ENVIRONMENTAL EVOLUTION OF PAULINA LAKE (NEWBERRY, OR) OVER THE LAST 15,000 YEARS

Paulina Lake (PL) is a volcanic lake in the Newberry volcano caldera, separated by a 7600BP volcanic ridge from neighbouring East Lake (EL). PL is thermally stratified in summer and ice-covered in winter; its waters have a pH of 7.5 to 9. Sediment cores (PL1: 260 cm; PL2: 506 cm) are dated using tephrochronology (including the Mt. Mazama-Crater Lake ash: MAZ-CL) and ¹⁴C dates to provide a record of secular changes in the lake. The section below MAZ-CL may have accumulated in a single rather than 2 separate crater lakes, because the ridge was absent or less pronounced. Ostracod valves vary in abundance in grab samples and cores, with Fabaeformiscandona caudata and Limnocythere paraornata as the most common species present from the lowermost samples on. However, some core sections below MAZ-CL are enriched in Fe, Mn, P and As (High Fe Interval, HFI), and lack ostracods. Ostracod stable isotope values range from –9.8 to –6.2‰ for δ¹⁸O, and from –3.6 to +3.4‰ for δ¹³C. Variations in δ¹⁸O were interpreted in terms of paleo water temperatures, correcting for vital effects. δ¹⁸O data for modern lake water combined with modern ostracod data give the range of observed lake water temperatures: 4-5°C at the bottom and up to 18°C above the thermocline.
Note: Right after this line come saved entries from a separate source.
(** The indices of the records of [toolCallMap]. *)
Definition record_indices (st : Gemini.State) : list nat :=
  (λ entry, Gemini.index entry.2) <$> map_to_list (Gemini.toolCallMap st).

(** A step from [st] draws one id per chunk it yields, in order. *)
Definition draws_ids (generateId : nat → string) (st : Gemini.State)
    (res : Gemini.State * list StreamChunk) : Prop :=
  chunk_id <$> res.2 = generateId <$> seq (Gemini.ids_made st) (length res.2)
  ∧ Gemini.ids_made res.1 = Gemini.ids_made st + length res.2.

(** The records carry the indices 0, 1, ..., [nextToolIndex - 1], each
    once. *)
Definition dense_indices (st : Gemini.State) : Prop :=
  record_indices st ≡ₚ seq 0 (Gemini.nextToolIndex st).

(** The text of a part, if it has any. *)
Definition part_texts (part : Gemini.Part) : list string :=
  if truthy_string (Gemini.part_text part)
  then [default "" (Gemini.part_text part)] else [].

(** The names of the function calls among the parts of a request. *)
Definition function_call_names (parts : list GeminiText.RequestPart)
    : list string :=
  omap (λ p, match p with
             | GeminiText.PFunctionCall name _ => Some name
             | _ => None
             end) parts.

(** The part is of a type the conversion knows. *)
Definition supported_part (part : GeminiText.ContentPart) : bool :=
  match part with
  | GeminiText.UnknownPart _ => false
  | _ => true
  end.

Definition supported_message (msg : GeminiText.ModelMessage) : bool :=
  match GeminiText.msg_content msg with
  | GeminiText.ContentParts parts => forallb supported_part parts
  | _ => true
  end.

(** The fragments that the tool-call chunks of a stream carry for an index,
    in order. *)
Definition fragments_at (index : Z) (out : list StreamChunk) : list ToolCall :=
  omap (λ c, match c with
             | ChunkToolCall _ _ _ toolCall i =>
                 if (i =? index)%Z then Some toolCall else None
             | _ => None
             end) out.

(** The last name among the fragments that is not empty, the empty string
    when there is none. *)
Definition last_name (fragments : list ToolCall) : string :=
  default ""
    (last (List.filter (λ name, negb (String.eqb name ""))
             (tc_name <$> fragments))).

(** The call that a run of fragments stands for: the id of the first, the
    last name given, the arguments joined. *)
Definition assembled (fragments : list ToolCall) : option Demo.Call :=
  match fragments with
  | [] => None
  | first :: _ =>
      Some {| Demo.call_id := tc_id first;
              Demo.call_name := last_name fragments;
              Demo.call_args := concat_strings (tc_arguments <$> fragments) |}
  end.

(** A [done] chunk whose finish reason is [tool_calls]. *)
Definition asks_for_tools (c : StreamChunk) : bool :=
  match c with
  | ChunkDone _ _ _ finishReason _ => String.eqb finishReason "tool_calls"
  | _ => false
  end.

(** The message is the result of the call. *)
Definition answers (call : ToolCall) (m : Demo.Message) : Prop :=
  match m with
  | Demo.ToolMessage _ toolCallId name =>
      toolCallId = tc_id call ∧ name = tc_name call
  | _ => False
  end.

(** A run of tool-execution rounds: an assistant message that carries at
    least one tool call, followed by one result per call, in order. *)
Inductive answered_rounds : list Demo.Message → Prop :=
  | answered_none : answered_rounds []
  | answered_round content calls results rest :
      calls ≠ [] →
      Forall2 answers calls results →
      answered_rounds rest →
      answered_rounds
        (Demo.AssistantMessage content calls :: results ++ rest).

(** A generator consumed as the source of the bridge. *)
Definition as_source (generator : Emitted StreamChunk)
    : VendorStream StreamChunk :=
  {| events := emitted generator; failure := escaped generator |}.

(** The users a broadcast reaches, in the order of [clients]. *)
Definition recipients (excludeUser : option string) (g : GroupChat.Globals)
    : list string :=
  List.filter (λ u, negb (GroupChat.excluded excludeUser u))
    (GroupChat.clients g).

(** The notification as it is queued when [randoms] ids and [dates] dates
    have been drawn before: its own timestamp and id when it has them, a
    fresh one otherwise. *)
Definition delivered (random_id date_iso : nat → string)
    (notification : GroupChat.Notification) (randoms dates : nat)
    : GroupChat.Notification :=
  {| GroupChat.n_type := GroupChat.n_type notification;
     GroupChat.n_message := GroupChat.n_message notification;
     GroupChat.n_username := GroupChat.n_username notification;
     GroupChat.n_timestamp :=
       Some (if truthy_string (GroupChat.n_timestamp notification)
             then default "" (GroupChat.n_timestamp notification)
             else date_iso dates);
     GroupChat.n_id :=
       Some (if truthy_string (GroupChat.n_id notification)
             then default "" (GroupChat.n_id notification)
             else random_id randoms) |}.

(** The last fifty entries of a queue. *)
Definition last_50 (queue : list GroupChat.Notification)
    : list GroupChat.Notification :=
  drop (length queue - 50) queue.

(** Every function call among the parts carries an id of the vendor. *)
Definition carries_vendor_id (part : Gemini.Part) : bool :=
  match Gemini.part_functionCall part with
  | Some functionCall => truthy_string (Gemini.fc_id functionCall)
  | None => true
  end.

(** The ids of the function calls among the parts, in order. *)
Definition vendor_call_ids (parts : list Gemini.Part) : list string :=
  parts ≫= λ part,
    match Gemini.part_functionCall part with
    | Some functionCall => [default "" (Gemini.fc_id functionCall)]
    | None => []
    end.

(** The indices carried by the tool-call chunks, in order. *)
Definition tool_call_indices (out : list StreamChunk) : list Z :=
  omap (λ c, match c with
             | ChunkToolCall _ _ _ _ index => Some index
             | _ => None
             end) out.

(** The function calls of a chunk, in the order in which the adapter comes
    to them: those of its parts, and the same ones once more when the chunk
    ends with [UNEXPECTED_TOOL_CALL]. *)
Definition processed_calls (chunk : Gemini.GenerateContentResponse)
    : list Gemini.FunctionCall :=
  let calls :=
    omap Gemini.part_functionCall (default [] (Gemini.parts0 chunk)) in
  calls ++
  (if bool_decide (Gemini.finishReason0 chunk
                   = Some Gemini.UNEXPECTED_TOOL_CALL)
   then calls else []).

(** The keys of a run of calls without vendor ids, when the clock has been
    read [reads] times and [counter] records have been created: the name of
    the call, the next reading of the clock and the next counter, each
    call taking one reading and one counter. *)
Fixpoint synthesized_keys (Date_now : nat → Z) (reads counter : nat)
    (calls : list Gemini.FunctionCall) : list string :=
  match calls with
  | [] => []
  | functionCall :: calls' =>
      Gemini.synthesized_key (Gemini.fc_name functionCall) (Date_now reads)
        counter
      :: synthesized_keys Date_now (S reads) (S counter) calls'
  end.

(** A step from [st] that comes to the calls [calls] keys and numbers the
    tool-call chunks it yields after them. *)
Definition keyed (Date_now : nat → Z) (calls : list Gemini.FunctionCall)
    (st : Gemini.State) (res : Gemini.State * list StreamChunk) : Prop :=
  synthesized_below st →
  tool_call_ids res.2
  = synthesized_keys Date_now (Gemini.clock_reads st)
      (Gemini.nextToolIndex st) calls
  ∧ tool_call_indices res.2
    = Z.of_nat <$> seq (Gemini.nextToolIndex st) (length calls)
  ∧ Gemini.clock_reads res.1 = Gemini.clock_reads st + length calls
  ∧ Gemini.nextToolIndex res.1 = Gemini.nextToolIndex st + length calls
  ∧ synthesized_below res.1.

(** The wire format in the words of the specification: a record is the
    text [data: ], a payload and two line feeds; the sentinel is the record
    whose payload is [[DONE]]; the payload of an event is a JSON object. *)
Definition line_feed : string := String "010"%char EmptyString.

Definition wire_record (payload : string) : string :=
  "data: " +:+ payload +:+ line_feed +:+ line_feed.

Definition wire_sentinel : string := wire_record "[DONE]".

Definition json_object (members : string) : string :=
  "{" +:+ members +:+ "}".

(** * Properties *)

(** ** Accumulated text *)

Lemma append_empty_r (s : string) : s +:+ "" = s.
Proof. induction s as [|c s IH]; simpl; [done | by rewrite IH]. Qed.

Lemma append_assoc (a b c : string) : (a +:+ b) +:+ c = a +:+ (b +:+ c).
Proof. induction a as [|x a IH]; simpl; [done | by rewrite IH]. Qed.
(** The sender goroutine (main.go:56-68). *)
Definition sender (fuel rounds : nat) (done : nat -> bool)
           (c : telnet.client I O C) : telnet.run (telnet.result I O C) :=
  loop (telnet.Send fuel) rounds done 0 c.

(** The receiving goroutine (main.go:71-83). *)
Definition receiver (fuel rounds : nat) (done : nat -> bool)
           (c : telnet.client I O C) : telnet.run (telnet.result I O C) :=
  loop (telnet.Receive fuel) rounds done 0 c.

End Loops.

End main.

(** ** The clients of the package's tests *)

Definition b (s : string) : list byte := list_byte_of_string s.
Definition LF : list byte := [x0a].

Definition hello : list byte := b "hello" ++ LF.
Definition world : list byte := b "world" ++ LF.

Definition second : Z := 1000000000.
Definition millisecond : Z := 1000000.

Definition loopback : string := "127.0.0.1:4242".

(** A listener on [loopback] whose accepted connection is [peer]. *)
Definition listener (peer : mem.stream) : net.hosts :=
  fun address =>
    if String.eqb address loopback then Some (1000%Z, peer) else None.

(** The client of a test after its [Connect]: [NewClient] with a timeout of
    ten seconds, and the accepted connection stored. *)
Definition connected (i o : option mem.stream) (peer : mem.stream)
  : telnet.client mem.stream mem.stream mem.stream :=
  telnet.set_conn (telnet.NewClient loopback (10 * second) i o) (Some peer).

(** The client of [TestClient_Connect]: no streams, a given timeout. *)
Definition unconnected (timeout : Z)
  : telnet.client mem.stream mem.stream mem.stream :=
  telnet.NewClient loopback timeout None None.

(** A connection whose [Close] fails, and an input whose [Close] fails. *)
Definition broken (msg : string) : mem.stream :=
  {| mem.pending := []; mem.sent := []; mem.wfail := None; mem.closes := 0;
     mem.close_results := [Some (OpError msg)] |}.

(** 4098 bytes, all of them ready: a line that fills the 4096 bytes of the
    buffered reader, and a second line. *)
Definition two_lines : list byte := repeat x61 4095 ++ LF ++ b "b" ++ LF.

(** The error of a read or a write on a connection that was closed: it
    wraps [net.ErrClosed]. *)
Definition use_of_closed : error :=
  Errorf "use of closed network connection" [] [Sentinel net_ErrClosed].

(** A connection that was closed under the client: reads and writes fail
    with [use_of_closed]. *)
Definition closed_conn : mem.stream :=
  {| mem.pending := [([], Some use_of_closed)]; mem.sent := [];
     mem.wfail := Some use_of_closed; mem.closes := 1;
     mem.close_results := [] |}.

(** A context that is never done. *)
Definition never : nat -> bool := fun _ => false.

(** The bytes of [hello] and [world] as a connection may deliver them: in
    three segments that cut both lines; and [hello] in two segments. *)
Definition in_pieces : mem.stream :=
  {| mem.pending := [(b "hel", None); (b "lo" ++ LF ++ b "wor", None);
                     (b "ld" ++ LF, None)];
     mem.sent := []; mem.wfail := None; mem.closes := 0;
     mem.close_results := [] |}.

Definition hello_in_two : mem.stream :=
  {| mem.pending := [(b "hel", None); (b "lo" ++ LF, None)];
     mem.sent := []; mem.wfail := None; mem.closes := 0;
     mem.close_results := [] |}.

(** A single line of 4097 bytes: one more than the buffered reader
    holds. *)
Definition long_line : list byte := repeat x61 4096 ++ LF.
(** The body of [async with self._volume_step_lock], once the lock is
    taken. *)
Lemma volume_step_section (endpoint : string) (w : world) :
  _volume_step_lock (self w) = true → delayed ms w →
  in_the_section
    (try_finally
       (response ← request endpoint PNone "request" PNone;
        await (AwSleep ms);; Ret response)
       lock_release) w.
Proof.
  intros Hlock Hd.
  apply (wp_try_finally_post _ _
           (λ w', _volume_step_lock (self w') = true ∧ delayed ms w')).
  - apply wp_bind. eapply wp_mono; [|apply (request_in_section ms); assumption].
    intros [v|e] w' [Hl' Hd']; [|auto]. simpl.
    split; [unfold section_suspension; auto|]. intros w'' x Hk.
    assert (_volume_step_lock (self w'') = true ∧ delayed ms w'').
    { split; [destruct Hk as [-> _]; exact Hl'|].
      eapply keeps_volume_steps_delayed; eauto. }
    destruct x; simpl; assumption.
  - intros r w' [Hl' Hd']. unfold lock_release. simpl.
    destruct r; simpl; split; auto.
Qed.

(** A volume step that finds the lock free takes it at once, *)
Lemma volume_step_free (endpoint : string) (w : world) :
  delayed ms w → _volume_step_lock (self w) = false →
  in_the_section (_volume_step endpoint) w.
Proof.
  intros Hd Hlock. pose proof Hd as [Hso Hms].
  pose proof (volume_step_section endpoint) as Hsection.
  unfold _volume_step, lock_acquire.
  remember (request endpoint PNone "request" PNone) as req. simpl.
  rewrite Hso. simpl. rewrite external_arc_delays, Hms. simpl.
  rewrite Hlock. simpl.
  apply Hsection; [reflexivity|exact Hd].
Qed.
The δ¹⁸O_{lake water} may have varied over time, with changes in precipitation rate and climate. The δ¹³C values are high in the shallow warm waters, where photosynthesis by submerged aquatic vegetation (including charophytes) may drive up the δ¹³C_DIC. The δ¹³C_DIC values in the water column in the open lake are fairly stable at –1 to +1‰. The observed δ¹³C_ostracods can be best explained as having formed from mixtures of CO₃^2- and HCO₃^- taking into account the δ¹³C variation in ionic species in DIC. Pre- and post-MAZ-CL sequences differ profoundly, with L. paraornata more common in the latter, and with evidence for lateral transport of ostracods from shallow water to deep water: overall abundance, presence of epiphytic species in deep water, and shallow, warm water isotope signatures indicate that the mixing regime in PL must have changed dramatically after the formation of the two separate lakes. The ostracod data show a sensitivity of ostracods during the “high Fe” period for arsenic, and absence of ostracods in PL may be caused by arsenic toxicity.